The doodly-doo-doo of a cell phone rang out, and instinctively I reached for my red RAZR sitting on the desk. I almost had it to my ear before I heard Ted in the cubicle behind me say “Yelllll-o.”
I checked the screen of my unanswered cell to confirm that I had missed no calls. The juvenile in me wanted to toss my phone at Ted’s head, to explain that answering the phone like that was not cute, nor was it necessary to talk so loudly. Though we were in separate cubicles, I could stand, reach behind me over the spacer, and flick him on his ear without any effort at all.
I brushed a blonde lock away from my glasses and glanced again at the phone. Two hours until time to go home, and time seemed like an eternity on the graveyard shift. At this time of year, it wouldn’t even be light before I got home, and I wanted only to get away from Ted and everyone else, and get into the warmth of my bed.
The same doodly-doo-doo of a cell with a ringtone on default rang out across the otherwise quiet conglomerate of people walled off from each other only from the chest down. It was the last straw. I placed my own phone on vibrate to keep myself from reaching for it every time I heard that sound, but no sooner than I had plopped it on my desk than it went off, vibrating too fast for me to catch it. It jerked itself off the desk and onto the top of my black leather pumps. I grunted and retrieved the phone, flipping it open and finding myself yelling “hello” a bit louder than I had intended.
“Oy. No personal calls,” said the voice. Then there was a cackle that I heard not only from the phone, but across the half-walls from the corner where Jamie sat. I flipped the phone shut and tossed it in a drawer.
Every cat owner has learned to dread the chyut-chyut-chyut of a cat hurling up breakfast. That’s the sound which greeted me as I walked in my kitchen door. I dumped the keys and cell phone on the kitchen table, then flipped the light switch to see my loving calico preparing to vomit over my Christmas Cactus. A moment of indecision swept upon me: Should I first remove the plant from the cat, remove the cat from the plant, or run down the hall shutting doors to prevent her from running into a bedroom and plopping her vomit on the carpets. Shutting the doors became my first priority.
Without even taking time to turn on any other lights, I raced to each of the three bedrooms, the bathroom, and the utility room and pulled each door closed. By the time I reached the utility room, I heard a strange mix of a cat choking and the doodly-doo-doo of my cell.

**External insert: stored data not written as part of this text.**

Lemma demo_run_refines ops : forall g, inv g ->
  wp (demo_run g ops) (fun '(rs, g') => spec_run (abs g) ops = (rs, abs g') /\ inv g').
Proof.
  induction ops as [|op ops IH]; intros g Hinv; cbn; [done|].
  apply wp_bind. eapply wp_mono; [by apply (refines_all g op)|].
  intros [r g1] [Hs Hinv1]. apply wp_bind. eapply wp_mono; [by apply IH|].
  intros [rs g2] [Hr Hinv2]. apply wp_ret. by rewrite Hs, Hr.
Qed.

(** C10: whatever sequence of calls a client makes on the demo backend, starting
    from its static storage and with valid pointers, no call has undefined
    behaviour, and every status, output buffer, secret and length it observes
    is the one the byte-string specification gives. *)
Theorem demo_refines_spec (ops : list demo_op) :
  exists rs g, demo_run static_init ops = Some (rs, g) /\
    spec_run spec_init ops = (rs, abs g) /\ inv g.
Proof.
  destruct (wp_elim _ _ (demo_run_refines ops static_init demo_inv_init)) as ([rs g] & Hr & Hs & Hi).
  exists rs, g. by rewrite Hr.
Qed.

(** Every reachable state is described by the specification. *)
Lemma demo_run_from g ops : inv g ->
  exists g', demo_run g ops = Some (fst (spec_run (abs g) ops), g') /\ inv g'.
Proof.
  intros Hinv. destruct (wp_elim _ _ (demo_run_refines ops g Hinv)) as ([rs g'] & Hr & Hs & Hi).
  exists g'. by rewrite Hr, Hs.
Qed.

Lemma spec_receives chunks : forall s d,
  zlen (sp_inbound s) + zlen (concat chunks) <= 128 -> d = sp_inbound s ++ concat chunks ->
  fst (spec_run s ((OpReceive QUICZ_TLS_BACKEND_HANDSHAKE <$> chunks) ++ [OpMatches d])) =
    replicate (length chunks) (RStatus QUICZ_TLS_BACKEND_OK) ++ [RBool true].
Proof.
  induction chunks as [|c chunks IH]; intros s d Hlen ->.
  - cbn. rewrite app_nil_r. by rewrite bool_decide_eq_true_2.
  - cbn [concat] in *. rewrite zlen_app in Hlen. pose proof (zlen_nonneg (concat chunks)).
    cbn [fmap list_fmap app spec_run spec_step Z.eqb negb length replicate].
    change (negb (QUICZ_TLS_BACKEND_HANDSHAKE =? QUICZ_TLS_BACKEND_HANDSHAKE)) with false. cbn iota.
    destruct (Z.ltb_spec 128 (zlen (sp_inbound s) + zlen c)); [lia|].
    match goal with |- context [spec_run ?s' ?o] =>
      pose proof (IH s' (sp_inbound s ++ c ++ concat chunks)) as IH'; destruct (spec_run s' o) end.
    cbn in *. rewrite IH'; [done| |by rewrite app_assoc]. rewrite zlen_app. lia.
Qed.

(** CRYPTO bytes handed to the demo backend are stored without loss or
    reordering: after a reset, any sequence of chunks of at most 128 bytes in
    total is accepted chunk by chunk, and [inbound_crypto_matches] then holds
    for exactly their concatenation. *)
Theorem demo_inbound_integrity (ops : list demo_op) (chunks : list (list byte))
    (Hfit : zlen (concat chunks) <= 128) :
  exists rs g g', demo_run static_init ops = Some (rs, g) /\
    demo_run (quicz_tls_c_demo_reset g)
      ((OpReceive QUICZ_TLS_BACKEND_HANDSHAKE <$> chunks) ++ [OpMatches (concat chunks)]) =
    Some (replicate (length chunks) (RStatus QUICZ_TLS_BACKEND_OK) ++ [RBool true], g').
Proof.
  destruct (wp_elim _ _ (demo_run_refines ops static_init demo_inv_init)) as ([rs g] & Hr & _ & Hi).
  assert (inv (quicz_tls_c_demo_reset g)) as Hi' by (by constructor; cbn).
  destruct (demo_run_from _ ((OpReceive QUICZ_TLS_BACKEND_HANDSHAKE <$> chunks) ++
    [OpMatches (concat chunks)]) Hi') as (g' & Hrun & _).
  exists rs, g, g'. split; [done|]. rewrite Hrun. by rewrite spec_receives.
Qed.

Lemma demo_inbound_integrity_witness :
  exists rs g g', demo_run static_init [OpReceive 1 [x07]] = Some (rs, g) /\
    demo_run (quicz_tls_c_demo_reset g)
      ((OpReceive QUICZ_TLS_BACKEND_HANDSHAKE <$> [[x01; x02]; []; [x03]]) ++
       [OpMatches (concat [[x01; x02]; []; [x03]])]) =
    Some (replicate 3 (RStatus QUICZ_TLS_BACKEND_OK) ++ [RBool true], g').
Proof.
  apply (demo_inbound_integrity [OpReceive 1 [x07]] [[x01; x02]; []; [x03]]).
  vm_compute. discriminate.
Defined.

“Now what?” I sighed out loud. “I’m busy,” I yelled at the inanimate object from across the house. I got the third bedroom door closed and I turned just in time to see a cat race across the kitchen to the entrance to the living room before beginning another round of the chyut chorus.
“Don’t go up on the couch,” I pleaded. I raced to the living room and saw the calico had instead decided that under the couch was a safer spot.
The phone mercifully silenced itself as I went back to the kitchen to survey the damage. There was a green splotch on the floor by the sink, and one right by the patio door, but mercifully, the cactus was spared. I rolled my eyes and grabbed a paper towel from the counter, passing by the kitchen table on the way to mess number one. In passing, I picked up the phone and flipped it, intending to find out who had called so early in the morning, but the “1 missed call” message I expected to find wasn’t there.
The phone was still in my hand when I heard it ring again. Only, it wasn’t mine.
My phone was still on vibrate.
A second ring was added to the first, and then another. The ringtones were joined by the sound of blood rushing to my ears, and though I felt the need to move, I couldn’t shift a single muscle. The phones were ringing behind me, from the hall.
Another phone chirped from my master bedroom. I slowly twisted to the wall behind me, to the hall’s light switch and turned it on.
Each hallway door that I had blindly closed earlier was now visible. Each had been sawn off, chest-high, and behind each was a figure, a man in a suit and tie, each holding a phone up to their faces, and each phone ringing in turn.
All mouths had been sewn shut with wire, or maybe they were stapled. I didn’t want to look too closely, but I couldn’t look them in the eyes, either. Each man’s eyes were dark, bloodshot, and wide. I felt they were somehow pleading to me.
Each struggled against the metal binding their mouths, trying to yell into their phones. As I looked toward the utility room, I realized the man I was watching struggle to free his mouth was Ted. The others I recognized in turn as my other co-workers.
Blood began pouring from the holes in their lips where they struggled against the bindings.
I tried to back away, to find my way back to the door only to slip on a spot of cat’s vomit. As I fell back, my phone vibrated in my hand.
Wide-eyed and panicked, I lifted the phone to my eyes to read the incoming number. It wasn’t a call, however, but a text.
“Personal calls will no longer be tolerated.”